MSX2発表とMZ-2500の発売と機を同じくして、
また新たなパソコンが登場した。
NECの宿命のライバル会社である富士通も
SRの登場に、ただ手をこまねいていたわけではなかったのだ。
下のチラシの写真にあるモニターで映されているような画面が
表示できるというパソコンを発売したのだ。
「総天然ショック(色)」

というキャッチコピーで登場した、富士通「FM-77AV」。
「AV」とは「オーディオ&ヴィジュアル」の略で、
まさしく、音と色の性能アップに特化させたパソコンだった。
まず、SR同様にFM音源ボードを搭載。
処理速度も大幅にアップ。
しかし、最大の売り文句は
4096色同時発色である。
4096とはずいぶん半端な数字だが、以前に書いたように
パソコンというのは8ビットが基本単位になっているため、
このように増えていくのだ。
8色、16色、32色、64色、128色、256色、512色、そして4096色。
4096色を同時に出せるというのは革命的だった。
実はそれまでのパソコンも256色とか512色とか出せたのだが、
機能的な制約で、512色のうち16色だけを選んで表示できるという
程度が最高であった。 それでも充分綺麗な絵が描けたのだが、
4096色となると、写真をほぼそのまま表示できる性能になる。
これはすごいことだった。
また、「パソコンテレビ」として君臨していたX1の地位を揺るがす
機能も装備していた。 「ビデオデジタイズカード」の搭載である。
専用モニターは、X1同様テレビ受信が可能で、さらにAVでは
オプション(後に標準装備)のビデオボードを搭載することで
テレビ画面をパソコンに取り込むことができるのだ。
しかも4096色だから、かなり綺麗に取り込める。
これには、さすがのX1も太刀打ちできない。
てゆーか、すでに別次元のパソコンだ。
さすが、シャープの「MZ-2500」と並んで、
「最強の8ビット3機種」のひとつとされた機体である。
いわゆる本格的な「3Dグラフィック(ポリゴン)」の表現が
可能になったのも、このFM-77AVが初めてだった。
FM-77AV「アムノーク」プレイ動画
これも、FM-7を持っていた友人が買い換えたので遊びに行った。
本体の発売と同時に専用ソフトも発売され、
ゲームセンターの画面以上に美しいゲームができた。
「う…美しい…。

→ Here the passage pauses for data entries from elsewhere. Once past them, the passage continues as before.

Hypothesis ext_nonneg : 0 <= ext.
Hypothesis ext_fits : lo + ext <= hi.

Lemma axis_ext_ints :
  of_Z ext = Fin (inject_Z ext) /\ of_Z (hi - ext) = Fin (inject_Z (hi - ext)).
Proof.
  assert (H53 : 1 < 2 ^ 53) by reflexivity.
  split; apply of_Z_small; lia.
Qed.

(** A sprite moved below the lower bound is put on it, turned upwards. *)
Lemma axis_reflect_low x v :
  flt (fadd x v) (of_Z lo) = true ->
  Text3D.bounce_axis lo hi ext x v = (of_Z lo, fabs v).
Proof.
  intros Hl. unfold Text3D.bounce_axis. rewrite Hl.
  destruct axis_more_ints as (Elo & Ehi & _). destruct axis_ext_ints as (Eext & _).
  assert (Hr : fgt (fadd (of_Z lo) (of_Z ext)) (of_Z hi) = false).
  { unfold fgt. apply fle_not_flt. rewrite Elo, Eext. cbn [fadd]. apply fl_mono.
    rewrite <- inject_Z_plus, <- Zle_Qle. exact ext_fits. }
  rewrite Hr. reflexivity.
Qed.

(** One moved above the upper bound is put against it, turned downwards. *)
Lemma axis_reflect_high x v :
  fgt (fadd (fadd x v) (of_Z ext)) (of_Z hi) = true ->
  Text3D.bounce_axis lo hi ext x v = (of_Z (hi - ext), fneg (fabs v)).
Proof.
  intros Hr. unfold Text3D.bounce_axis.
  destruct axis_more_ints as (Elo & Ehi & _). destruct axis_ext_ints as (Eext & _).
  destruct (flt (fadd x v) (of_Z lo)) eqn:Hl; [exfalso | rewrite Hr; reflexivity].
  unfold fgt in Hr. rewrite Elo in Hl. rewrite Eext in Hr.
  destruct (fadd x v) as [q | [] |]; cbn in Hl; try discriminate.
  - cbn [fadd] in Hr. apply negb_true_iff, Qle_bool_false in Hl.
    assert (Hle : fle (fl (q + inject_Z ext)) (of_Z hi) = true).
    { apply fl_mono. apply Qle_trans with (inject_Z lo + inject_Z ext)%Q.
      - apply Qplus_le_l. apply Qlt_le_weak. exact Hl.
      - rewrite <- inject_Z_plus, <- Zle_Qle. exact ext_fits. }
    apply fle_not_flt in Hle. congruence.
  - rewrite Ehi in Hr. cbn in Hr. discriminate.
Qed.

(** The tests of the script fail when the exact sums lie between the
    bounds. *)
Lemma axis_exact_free (qx qv : Q) :
  (inject_Z lo <= qx + qv)%Q ->
  (qx + qv + inject_Z ext <= inject_Z hi)%Q ->
  fle (of_Z lo) (fadd (Fin qx) (Fin qv)) = true /\
  fle (fadd (fadd (Fin qx) (Fin qv)) (of_Z ext)) (of_Z hi) = true.
Proof.
  intros H1 H2. cbn [fadd].
  destruct axis_more_ints as (Elo & Ehi & _). destruct axis_ext_ints as (Eext & Ehe).
  assert (Hlo : fle (of_Z lo) (fl (qx + qv)) = true) by (apply fl_mono; exact H1).
  assert (Hhi : fle (fl (qx + qv)) (of_Z (hi - ext)) = true).
  { apply fl_mono. unfold Z.sub. rewrite inject_Z_plus, inject_Z_opp.
    generalize dependent (inject_Z hi). generalize dependent (inject_Z ext).
    intros; lra. }
  split; [exact Hlo |].
  rewrite Elo in Hlo. rewrite Ehe in Hhi.
  destruct (fle_between _ _ _ Hlo Hhi) as (r & -> & _ & Hr).
  rewrite Eext. cbn [fadd]. apply fl_mono.
  unfold Z.sub in Hr. rewrite inject_Z_plus, inject_Z_opp in Hr.
  generalize dependent (inject_Z hi). generalize dependent (inject_Z ext).
  intros; lra.
Qed.

End AxisMore.

(** X9. The position update never changes the speed of the sprite, only
    the signs of the velocity: [abs(vx)] and [abs(vy)] are the same before
    and after, whatever the position and the text size. *)
Theorem bounce_keeps_speed (tw th : Z) (x y vx vy : pyfloat) :
  let '(_, _, vx', vy') := Text3D.bounce tw th (x, y, vx, vy) in
  fabs vx' = fabs vx /\ fabs vy' = fabs vy.
Proof.
  rewrite bounce_by_axis. split; apply axis_speed.
Qed.

(** X10. Free flight: when the moved sprite lies within the margins on
    both axes, the update is the plain translation by the velocity, the
    sums rounded as every float sum is, and the velocity is unchanged.  So
    it is when the tests of the script find the moved sprite inside, and
    so it is for any finite position and velocity whose exact sums lie
    inside, for a text of extents at least zero. *)
Theorem bounce_free_flight (tw th : Z) (x y vx vy : pyfloat) :
  let margin := 12 + Text3D.EXTRUDE in
  (fle (of_Z margin) (fadd x vx) = true ->
   fle (fadd (fadd x vx) (of_Z tw)) (of_Z (W - margin)) = true ->
   fle (of_Z margin) (fadd y vy) = true ->
   fle (fadd (fadd y vy) (of_Z th)) (of_Z (H - margin)) = true ->
   Text3D.bounce tw th (x, y, vx, vy) = (fadd x vx, fadd y vy, vx, vy)) /\
  (forall qx qy qvx qvy : Q,
     x = Fin qx -> y = Fin qy -> vx = Fin qvx -> vy = Fin qvy ->
     0 <= tw -> 0 <= th ->
     (inject_Z margin <= qx + qvx)%Q ->
     (qx + qvx + inject_Z tw <= inject_Z W - inject_Z margin)%Q ->
     (inject_Z margin <= qy + qvy)%Q ->
     (qy + qvy + inject_Z th <= inject_Z H - inject_Z margin)%Q ->
     Text3D.bounce tw th (x, y, vx, vy) = (fl (qx + qvx), fl (qy + qvy), vx, vy)).
Proof.
  intros margin. subst margin. change (12 + Text3D.EXTRUDE) with 22.
  change (W - 22) with 458. change (H - 22) with 298.
  assert (Hfree : forall x y vx vy,
            fle (of_Z 22) (fadd x vx) = true ->
            fle (fadd (fadd x vx) (of_Z tw)) (of_Z 458) = true ->
            fle (of_Z 22) (fadd y vy) = true ->
            fle (fadd (fadd y vy) (of_Z th)) (of_Z 298) = true ->
            Text3D.bounce tw th (x, y, vx, vy) = (fadd x vx, fadd y vy, vx, vy)).
  { intros x0 y0 vx0 vy0 Hl Hr Ht Hb. rewrite bounce_by_axis.
    rewrite (axis_free 22 458 tw x0 vx0 Hl Hr), (axis_free 22 298 th y0 vy0 Ht Hb).
    reflexivity. }
  split; [apply Hfree |].
  intros qx qy qvx qvy -> -> -> -> Htw Hth Hl Hr Ht Hb.
  assert (H53 : 1000 < 2 ^ 53) by reflexivity.
  change (inject_Z W - inject_Z 22)%Q with (inject_Z 480 - inject_Z 22)%Q in Hr.
  change (inject_Z H - inject_Z 22)%Q with (inject_Z 320 - inject_Z 22)%Q in Hb.
  assert (Hr' : (qx + qvx + inject_Z tw <= inject_Z 458)%Q).
  { change (inject_Z 458) with 458%Q. change (inject_Z 480) with 480%Q in Hr.
    change (inject_Z 22) with 22%Q in Hr. generalize dependent (inject_Z tw).
    intros; lra. }
  assert (Hb' : (qy + qvy + inject_Z th <= inject_Z 298)%Q).
  { change (inject_Z 298) with 298%Q. change (inject_Z 320) with 320%Q in Hb.
    change (inject_Z 22) with 22%Q in Hb. generalize dependent (inject_Z th).
    intros; lra. }
  assert (Htw' : 22 + tw <= 458).
  { rewrite Zle_Qle, inject_Z_plus.
    apply Qle_trans with (qx + qvx + inject_Z tw)%Q; [| exact Hr'].
    apply Qplus_le_l. exact Hl. }
  assert (Hth' : 22 + th <= 298).
  { rewrite Zle_Qle, inject_Z_plus.
    apply Qle_trans with (qy + qvy + inject_Z th)%Q; [| exact Hb'].
    apply Qplus_le_l. exact Ht. }
  destruct (axis_exact_free 22 458 tw ltac:(lia) ltac:(lia) ltac:(lia) Htw Htw' qx qvx Hl Hr')
    as [X1 X2].
  destruct (axis_exact_free 22 298 th ltac:(lia) ltac:(lia) ltac:(lia) Hth Hth' qy qvy Ht Hb')
    as [Y1 Y2].
  apply (Hfree (Fin qx) (Fin qy) (Fin qvx) (Fin qvy)); assumption.
Qed.

(** The first update from the start position, for a text of 300 by 70. *)
Lemma bounce_free_flight_witness :
  Text3D.bounce 300 70 (fl 40, fl 80, fl (26 # 10), fl (19 # 10))
  = (fadd (fl 40) (fl (26 # 10)), fadd (fl 80) (fl (19 # 10)),
     fl (26 # 10), fl (19 # 10)).
Proof.
  apply (proj1 (bounce_free_flight 300 70 (fl 40) (fl 80) (fl (26 # 10)) (fl (19 # 10))));
    vm_compute; reflexivity.
Defined.

(** X11. Reflection at the edges, for a text that fits between the margins:
    a sprite that the script finds moved past the left (top) margin is put
    on it with its velocity turned to the right (down); one it finds moved
    past the right (bottom) margin is put against it with its velocity
    turned to the left (up).  The tests are those of the script, on the
    rounded sums. *)
Theorem bounce_reflects (tw th : Z) (x y vx vy : pyfloat) :
  0 <= tw <= W - 2 * (12 + Text3D.EXTRUDE) ->
  0 <= th <= H - 2 * (12 + Text3D.EXTRUDE) ->
  let margin := 12 + Text3D.EXTRUDE in
  let '(x', y', vx', vy') := Text3D.bounce tw th (x, y, vx, vy) in
  (flt (fadd x vx) (of_Z margin) = true ->
     x' = Fin (inject_Z margin) /\ vx' = fabs vx) /\
  (fgt (fadd (fadd x vx) (of_Z tw)) (of_Z (W - margin)) = true ->
     x' = Fin (inject_Z (W - margin - tw)) /\ vx' = fneg (fabs vx)) /\
  (flt (fadd y vy) (of_Z margin) = true ->
     y' = Fin (inject_Z margin) /\ vy' = fabs vy) /\
  (fgt (fadd (fadd y vy) (of_Z th)) (of_Z (H - margin)) = true ->
     y' = Fin (inject_Z (H - margin - th)) /\ vy' = fneg (fabs vy)).
Proof.
  intros [Htw0 Htw] [Hth0 Hth] margin. subst margin.
  unfold W, H, Text3D.EXTRUDE in Htw, Hth.
  change (12 + Text3D.EXTRUDE) with 22.
  change (W - 22) with 458. change (H - 22) with 298.
  assert (H53 : 1000 < 2 ^ 53) by reflexivity.
  rewrite bounce_by_axis.
  pose proof (axis_reflect_low 22 458 tw ltac:(lia) ltac:(lia) ltac:(lia) Htw0 ltac:(lia) x vx) as XL.
  pose proof (axis_reflect_high 22 458 tw ltac:(lia) ltac:(lia) ltac:(lia) Htw0 ltac:(lia) x vx) as XH.
  pose proof (axis_reflect_low 22 298 th ltac:(lia) ltac:(lia) ltac:(lia) Hth0 ltac:(lia) y vy) as YL.
  pose proof (axis_reflect_high 22 298 th ltac:(lia) ltac:(lia) ltac:(lia) Hth0 ltac:(lia) y vy) as YH.
  assert (E22 : of_Z 22 = Fin (inject_Z 22)) by (apply of_Z_small; lia).
  assert (Ex : of_Z (458 - tw) = Fin (inject_Z (458 - tw))) by (apply of_Z_small; lia).
  assert (Ey : of_Z (298 - th) = Fin (inject_Z (298 - th))) by (apply of_Z_small; lia).
  split; [| split; [| split]]; intros Htest.
  - rewrite (XL Htest). split; [exact E22 | reflexivity].
  - rewrite (XH Htest). split; [exact Ex | reflexivity].
  - rewrite (YL Htest). split; [exact E22 | reflexivity].
  - rewrite (YH Htest). split; [exact Ey | reflexivity].
Qed.

(** A sprite one pixel right of the left margin, flying left. *)
Lemma bounce_reflects_witness :
  let '(x', _, vx', _) :=
    Text3D.bounce 300 70 (fl 23, fl 80, fl (-26 # 10), fl (19 # 10)) in
  x' = Fin 22 /\ vx' = fl (26 # 10).
Proof.
  pose proof (bounce_reflects 300 70 (fl 23) (fl 80) (fl (-26 # 10)) (fl (19 # 10))) as Hb.
  destruct (Text3D.bounce 300 70 (fl 23, fl 80, fl (-26 # 10), fl (19 # 10)))
    as [[[x' y'] vx'] vy'].
  destruct Hb as (Hleft & _); [vm_compute; split; discriminate .. |].
  destruct Hleft as [Hx Hv]; [vm_compute; reflexivity |].
  split; [exact Hx | rewrite Hv; vm_compute; reflexivity].
Defined.

(** X12. A text wider than the space between the margins is pinned: after
    every update that moves it to a number its right edge is on the right
    margin, so that its left edge is left of the left margin, and its
    horizontal velocity points left; the right-hand test, coming last,
    always wins. *)
Theorem bounce_wide_text_pinned (tw th : Z) (x y vx vy : pyfloat) :
  W - 2 * (12 + Text3D.EXTRUDE) < tw ->
  is_nan (fadd x vx) = false ->
  let margin := 12 + Text3D.EXTRUDE in
  let '(x', _, vx', _) := Text3D.bounce tw th (x, y, vx, vy) in
  x' = of_Z (W - margin - tw) /\
  (tw < 2 ^ 53 ->
   x' = Fin (inject_Z (W - margin - tw)) /\
   (fval x' + inject_Z tw == inject_Z W - inject_Z margin)%Q) /\
  flt x' (of_Z margin) = true /\
  vx' = fneg (fabs vx).
Proof.
  intros Hwide Hmove margin. subst margin.
  unfold W, Text3D.EXTRUDE in Hwide.
  change (12 + Text3D.EXTRUDE) with 22. change (W - 22) with 458.
  assert (H53 : 1000 < 2 ^ 53) by reflexivity.
  rewrite bounce_by_axis.
  destruct (axis_pinned 22 458 tw ltac:(lia) ltac:(lia) ltac:(lia) x vx ltac:(lia) Hmove)
    as [-> Hleft].
  cbn [fst snd]. split; [reflexivity | split; [| split; [exact Hleft | reflexivity]]].
  intros Hsmall.
  assert (Ex : of_Z (458 - tw) = Fin (inject_Z (458 - tw))) by (apply of_Z_small; lia).
  rewrite Ex. split; [reflexivity |]. cbn [fval].
  unfold Z.sub. rewrite inject_Z_plus, inject_Z_opp.
  change (inject_Z 458) with 458%Q. change (inject_Z W) with 480%Q.
  change (inject_Z 22) with 22%Q. ring.
Qed.
(** [function showResult(data)] *)
Definition showResult (data : json number) : Js unit :=
  effect (set_resultPre_textContent (JSON_stringify data)) ;;
  effect (set_resultSection_hidden false).

(** [fetch('/analyze', { method: 'POST', body: formData })]: the request
    leaves; its promise is settled by a later event. *)
Definition fetch (url method : string) (body : FormData) : Js unit :=
  effect (send {| req_url := url; req_method := method; req_body := body |}).

(** [payload.error || 'The analysis failed.'] *)
Definition or_else (v : js_value) (alternative : json number) : json number :=
  match v with
  | Some x => if ToBoolean v then x else alternative
  | None => alternative
  end.

(** The [catch (error)] clause of the listener. *)
Definition catch_clause (error : js_error) : Js (option Task) :=
  effect (log_error error) ;;
  setStatus (JString "Unexpected error while analyzing the image.") true ;;
  ret None.

(** The listener from its start to the first [await]: the result is
    the point where it is suspended, or [None] once it has returned.
    [files] is [fileInput.files]; [event.preventDefault()] only keeps
    the browser from navigating and has no part in the state. *)
Definition on_submit (files : list File) : Js (option Task) :=
  match files with
  | [] =>
      setStatus (JString "Please choose a PNG or JPEG file to analyze.") true ;;
      ret None
  | file0 :: _ =>
      let formData := FormData_append FormData_new "image" file0 in
      setStatus (JString ("Analyzing image" +:+ ellipsis)) false ;;
      effect (set_resultSection_hidden true) ;;
      fetch "/analyze" "POST" formData ;;
      ret (Some AwaitingFetch)
  end.

(** From [const response = await fetch(...)] to the second [await]. *)
Definition on_fetch_settled (fetched : Settled Response) : Js (option Task) :=
  try_catch
    (let* response := await fetched in
     ret (Some (AwaitingJson response)))
    catch_clause.
(** * The streaming response transcoder of the OpenAI-to-NIM proxy worker

    A shallow embedding of [src/worker.js]: the per-request stream pump
    (lines 137-249), the delta merger it applies to each data line
    (lines 187-221), the one-shot reshaper of non-streamed choices
    (lines 269-284), the upstream request builder (lines 99-109) and the
    upstream failure response (lines 121-133).

    JavaScript values are modelled as the program meets them:
    - a string is its sequence of UTF-16 code units ([jsstring]);
    - a value produced by [JSON.parse] is a [json] tree, [undefined] is
      [None] of [option json];
    - an exception is an explicit result ([None] where the handler ignores
      the error, [Throw e] where the handler reads its message);
    - the writer of the [TransformStream] is a trace of write and close
      attempts, each accepted or rejected by the downstream side.

    The worker is an ES module, hence strict code: assigning a property to
    a primitive throws.  What a rejected read or write throws is taken to
    carry a [message]; [console.error] is not modelled.  The two
    configuration constants of the source, [SHOW_REASONING] and
    [ENABLE_THINKING_MODE] (both [true] there), are arguments of the
    functions that read them. *)

From Stdlib Require Import List PeanoNat NArith String Ascii Bool Lia PrimFloat.
From Stdlib.Strings Require Import Byte.
Import ListNotations.

Set Warnings "-inexact-float,-register-all".
Set Implicit Arguments.
Open Scope N_scope.
Open Scope list_scope.

(** ** Strings *)

Definition code_unit := N.
Definition jsstring := list code_unit.

(** A source literal without control characters or quotes. *)
Definition lit (s : string) : jsstring :=
  map N_of_ascii (list_ascii_of_string s).

Definition LF : code_unit := 10.
Definition DQUOTE : code_unit := 34.

Fixpoint str_eqb (a b : jsstring) : bool :=
  match a, b with
  | [], [] => true
  | x :: a', y :: b' => (x =? y) && str_eqb a' b'
  | _, _ => false
  end.

(** [s.startsWith(p)] *)
Fixpoint startsWith (p s : jsstring) : bool :=
  match p, s with
  | [], _ => true
  | _ :: _, [] => false
  | x :: p', y :: s' => (x =? y) && startsWith p' s'
  end.

(** [s.includes(p)] *)
Fixpoint includes (p s : jsstring) : bool :=
  match s with
  | [] => startsWith p []
  | _ :: s' => startsWith p s || includes p s'
  end.

(** [s.slice(n)] for [0 <= n] *)
Definition slice (n : nat) (s : jsstring) : jsstring := skipn n s.

(** White space and line terminators, as [String.prototype.trim] strips them. *)
Definition is_white_space (c : code_unit) : bool :=
  ((9 <=? c) && (c <=? 13)) || (c =? 32) || (c =? 160) || (c =? 5760)
  || ((8192 <=? c) && (c <=? 8202)) || (c =? 8232) || (c =? 8233)
  || (c =? 8239) || (c =? 8287) || (c =? 12288) || (c =? 65279).

Fixpoint trim_start (s : jsstring) : jsstring :=
  match s with
  | c :: s' => if is_white_space c then trim_start s' else s
  | [] => []
  end.

(** [s.trim()] *)
Definition trim (s : jsstring) : jsstring :=
  rev (trim_start (rev (trim_start s))).

(** [s.split('\n')]: never empty, the last element is what follows the last
    newline. *)
Fixpoint split_nl (s : jsstring) : list jsstring :=
  match s with
  | [] => [[]]
  | c :: s' =>
      if c =? LF then [] :: split_nl s'
      else match split_nl s' with
           | l :: ls => (c :: l) :: ls
           | [] => [[c]]
           end
  end.

(** A string is truthy when it is not empty. *)
Definition str_truthy (s : jsstring) : bool :=
  match s with [] => false | _ :: _ => true end.

(** ** JSON values, as [JSON.parse] builds them *)

Inductive json : Type :=
| JNull
| JBool (b : bool)
| JNum (x : float)
| JStr (s : jsstring)
| JArr (items : list json)
| JObj (fields : list (jsstring * json)).

(** A JavaScript value that came out of a parsed payload: [None] is
    [undefined]. *)
Definition jsval := option json.

(** An expression that may throw a [TypeError]: [None] is the throw.  Used
    where the handler does not look at the error. *)
Definition throws (A : Type) := option A.

Definition bind {A B : Type} (m : throws A) (k : A -> throws B) : throws B :=
  match m with Some a => k a | None => None end.

Notation "x <- m ;; k" := (bind m (fun x => k))
  (at level 61, m at next level, right associativity).

(** [ToBoolean] *)
Definition num_truthy (x : float) : bool :=
  negb (PrimFloat.eqb x 0%float) && PrimFloat.eqb x x.

Definition json_truthy (v : json) : bool :=
  match v with
  | JNull => false
  | JBool b => b
  | JNum x => num_truthy x
  | JStr s => str_truthy s
  | JArr _ | JObj _ => true
  end.

Definition truthy (v : jsval) : bool :=
  match v with Some j => json_truthy j | None => false end.

(** The value itself when it is truthy: the shape of [if (v) ... v ...]. *)
Definition as_truthy (v : jsval) : option json :=
  match v with
  | Some j => if json_truthy j then Some j else None
  | None => None
  end.

(** Own properties of an object, in insertion order. *)
Fixpoint lookup (k : jsstring) (fs : list (jsstring * json)) : jsval :=
  match fs with
  | [] => None
  | (k', v) :: fs' => if str_eqb k k' then Some v else lookup k fs'
  end.

(** [o.k = v]: an existing property keeps its place, a new one goes last. *)
Fixpoint set_field (k : jsstring) (v : json) (fs : list (jsstring * json))
  : list (jsstring * json) :=
  match fs with
  | [] => [(k, v)]
  | (k', v') :: fs' =>
      if str_eqb k k' then (k, v) :: fs' else (k', v') :: set_field k v fs'
  end.

(** [delete o.k] *)
Fixpoint remove_field (k : jsstring) (fs : list (jsstring * json))
  : list (jsstring * json) :=
  match fs with
  | [] => []
  | (k', v') :: fs' =>
      if str_eqb k k' then remove_field k fs'
      else (k', v') :: remove_field k fs'
  end.

(** [v.k] for one of the names the program reads ([choices], [delta],
    [content], [reasoning_content], [message], [role], ...), none of which
    is an inherited property of arrays, strings, numbers or booleans.
    Reading a property of [null] or [undefined] throws. *)
Definition member (k : jsstring) (v : jsval) : throws jsval :=
  match v with
  | None | Some JNull => None
  | Some (JObj fs) => Some (lookup k fs)
  | Some _ => Some None
  end.

(** [v?.k] *)
Definition opt_member (k : jsstring) (v : jsval) : jsval :=
  match v with
  | Some (JObj fs) => lookup k fs
  | _ => None
  end.

(** [v?.[0]]: the first element of an array, the first code unit of a
    string, the property ["0"] of an object. *)
Definition opt_index0 (v : jsval) : jsval :=
  match v with
  | Some (JArr (x :: _)) => Some x
  | Some (JStr (c :: _)) => Some (JStr [c])
  | Some (JObj fs) => lookup (lit "0") fs
  | _ => None
  end.

(** ** The writer and the reader

    The downstream side decides, for each operation on the writer in turn,
    whether it is accepted or rejected and with which error message.  The
    trace records every attempt; a write carries the string handed to the
    encoder. *)

Inductive event : Type :=
| Written (s : jsstring)
| WriteRejected (s : jsstring)
| Closed
| CloseRejected.

Definition downstream := nat -> option jsstring.

Inductive result (A : Type) : Type :=
| Ok (a : A)
| Throw (message : jsstring).
Arguments Throw {A} message.
(** * Drawing areas, squish layout and polyline clipping of package [plt]

    A shallow embedding of the geometric core of the plotting package
    (draw areas, glyph boxes, [squishX]/[squishY], the half-plane clipper
    and the glyph and line drawing primitives), with the properties its
    specification states about them.

    Numbers.  The source computes with [vg.Length] and [float64], both IEEE
    doubles.  Here a length is an exact rational ([Q]): every operation of
    the source is kept, in the order the source applies it, but rounding,
    NaN and signed zero are outside the model, and a division by zero (which
    the source turns into an infinity or a NaN) is [Q]'s total division.
    Numeric equalities are therefore stated with [==] ([Qeq]).  The two
    infinities that [squishX] and [squishY] start their running extremes
    from are modelled by the type [xlen].

    Effects.  The canvas is an external capability; a drawing routine is
    modelled by the sequence of canvas commands it issues, together with the
    way it ends (normally, or by a panic). *)

From Stdlib Require Import QArith Qfield Lqa Lia PeanoNat.
From Stdlib Require Import List Bool String Ascii NArith DecimalString.
Import ListNotations.

Set Implicit Arguments.
Local Open Scope Q_scope.

(** ** Lengths *)

(** [vg.Length] *)
Definition Length := Q.

(** The comparisons of the source, as boolean tests. *)
Definition Qleb (a b : Q) : bool := Qle_bool a b.
Definition Qltb (a b : Q) : bool := negb (Qle_bool b a).
Definition Qgeb (a b : Q) : bool := Qleb b a.
Definition Qgtb (a b : Q) : bool := Qltb b a.

(** ** Points and rectangles *)

Module point.
(** [type point struct { x, y vg.Length }] *)
Record t := mk { x : Length; y : Length }.
Module Playlist.
Record t := mk {
  ID : string;
  CoverArtID : string;
  Name : string;
  Description : string;
  Public : bool;
  Owner : string;
  Duration : Z;
  TrackCount : Z
}.
Definition zero : t := mk "" "" "" "" false "" 0 0.
End Playlist.

Inductive ContentType : Set :=
| ContentTypeAlbum
| ContentTypeArtist
| ContentTypeTrack
| ContentTypePlaylist
| ContentTypeGenre.

Module SearchResult.
Record t := mk {
  Name : string;
  ID : string;
  CoverID : string;
  Type_ : ContentType;  (* the field [Type] *)
  Size : Z;
  ArtistName : string
}.
End SearchResult.

Module Favorites.
Record t := mk {
  Albums : slice (ptr Album.t);
  Artists : slice (ptr Artist.t);
  Tracks : slice (ptr Track.t)
}.
(** [var favorites mediaprovider.Favorites] *)
Definition zero : t := mk None None None.
End Favorites.

Module RatingFavoriteParameters.
Record t := mk {
  AlbumIDs : list string;
  ArtistIDs : list string;
  TrackIDs : list string
}.
End RatingFavoriteParameters.

End mediaprovider.

(* ===================================================================== *)
(** ** Package [sharedutil] *)
(* ===================================================================== *)

Module sharedutil.
Section sharedutil.

(** Whether [MapSlice] answers the nil slice when it has no element to
  return, given whether its argument is nil. *)
Variable nil_when_empty : bool -> bool.
(** * BackupKeyFiles: a shallow embedding of the backup pipeline

    The development follows the Python sources module by module:
    [lib/encryptor.py], [lib/discoverer.py], [lib/archiver.py],
    [lib/manager.py], [lib/config.py], [keyfiles_backup.py] and
    [backup_util.py].

    Conventions.
    - A Python [str] is a Rocq [string] holding the UTF-8 encoding of the
      text, so [s.encode()] is the list of its bytes, and [==] and
      truthiness of strings are those of the byte strings.
    - A [pathlib.Path] is the list of its [parts]; an absolute path starts
      with the part ["/"].
    - The file system, the terminal, the clock and the random source form
      the [world]; every operation of the program is a function from the
      world to a new world and either an exception or a value.
    - A file system maps paths to regular files and directories; links,
      permissions and the resolution of [..] are outside the model.  An
      I/O call fails when the file system says so (a missing file, a
      directory in the way), or when the environment lets it fail: the
      world carries a counter that makes one chosen I/O call raise.
    - The libraries the program calls ([cryptography], [pathlib]'s globs,
      [tarfile], [pyzipper], [json]) are a parameter of the program.
    - [print] calls are not modelled. *)

From Stdlib Require Import NArith Strings.Byte Strings.Ascii Strings.String.
From stdpp Require Import gmap strings list fin_maps.

(** ** Bytes *)

Abbreviation bytes := (list byte).

#[global] Instance byte_eq_decision : EqDecision byte := Byte.byte_eq_dec.

Definition byte_of_N (n : N) : byte :=
  match Byte.of_N (n mod 256)%N with
  | Some b => b
  | None => x00
  end.

Definition bytes_of_string (s : string) : bytes :=
  String.list_byte_of_string s.

(** ** hashlib.sha256 (FIPS 180-4), on 32-bit words held in [N] *)

Module SHA256.
Local Open Scope N_scope.

Definition mask32 : N := 0xffffffff.
Definition add32 (x y : N) : N := (x + y) mod 2 ^ 32.
Definition rotr (n x : N) : N :=
  N.lor (N.shiftr x n) (N.land (N.shiftl x (32 - n)) mask32).
Definition not32 (x : N) : N := N.lxor x mask32.

Definition Ch (x y z : N) : N := N.lxor (N.land x y) (N.land (not32 x) z).
Definition Maj (x y z : N) : N :=
  N.lxor (N.lxor (N.land x y) (N.land x z)) (N.land y z).
Definition bsig0 (x : N) : N := N.lxor (N.lxor (rotr 2 x) (rotr 13 x)) (rotr 22 x).
Definition bsig1 (x : N) : N := N.lxor (N.lxor (rotr 6 x) (rotr 11 x)) (rotr 25 x).
Definition ssig0 (x : N) : N := N.lxor (N.lxor (rotr 7 x) (rotr 18 x)) (N.shiftr x 3).
Definition ssig1 (x : N) : N := N.lxor (N.lxor (rotr 17 x) (rotr 19 x)) (N.shiftr x 10).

」
X1の8色しかない画面とは雲泥の差だった。
8色でも、2色以上の小さな点を交互に表示すれば、
見た目は中間色になる。
例えば、赤白赤白赤白と表示すれば、見た目にはピンクに見える。
その割合を変えていけばある程度の表現は可能だが、限界はある。
特に同系色でのグラデーションは難しかった。
しかし、色数が多ければ当然そんな問題も気にせず絵を描ける。
4096色は、まさに写真画質の画面を作り出せるようになった
初めてのパソコンだったのだ。
こんなものが128,000円で買える時代になったのか…。
(もっとも、専用モニターとセットになると高くなるのだが。)
FM-77AV「付属デモディスク」動画
でも、性能にプログラム技術が追いつかないのか、
付属のデモディスクは、ちょっとしょぼいけどね。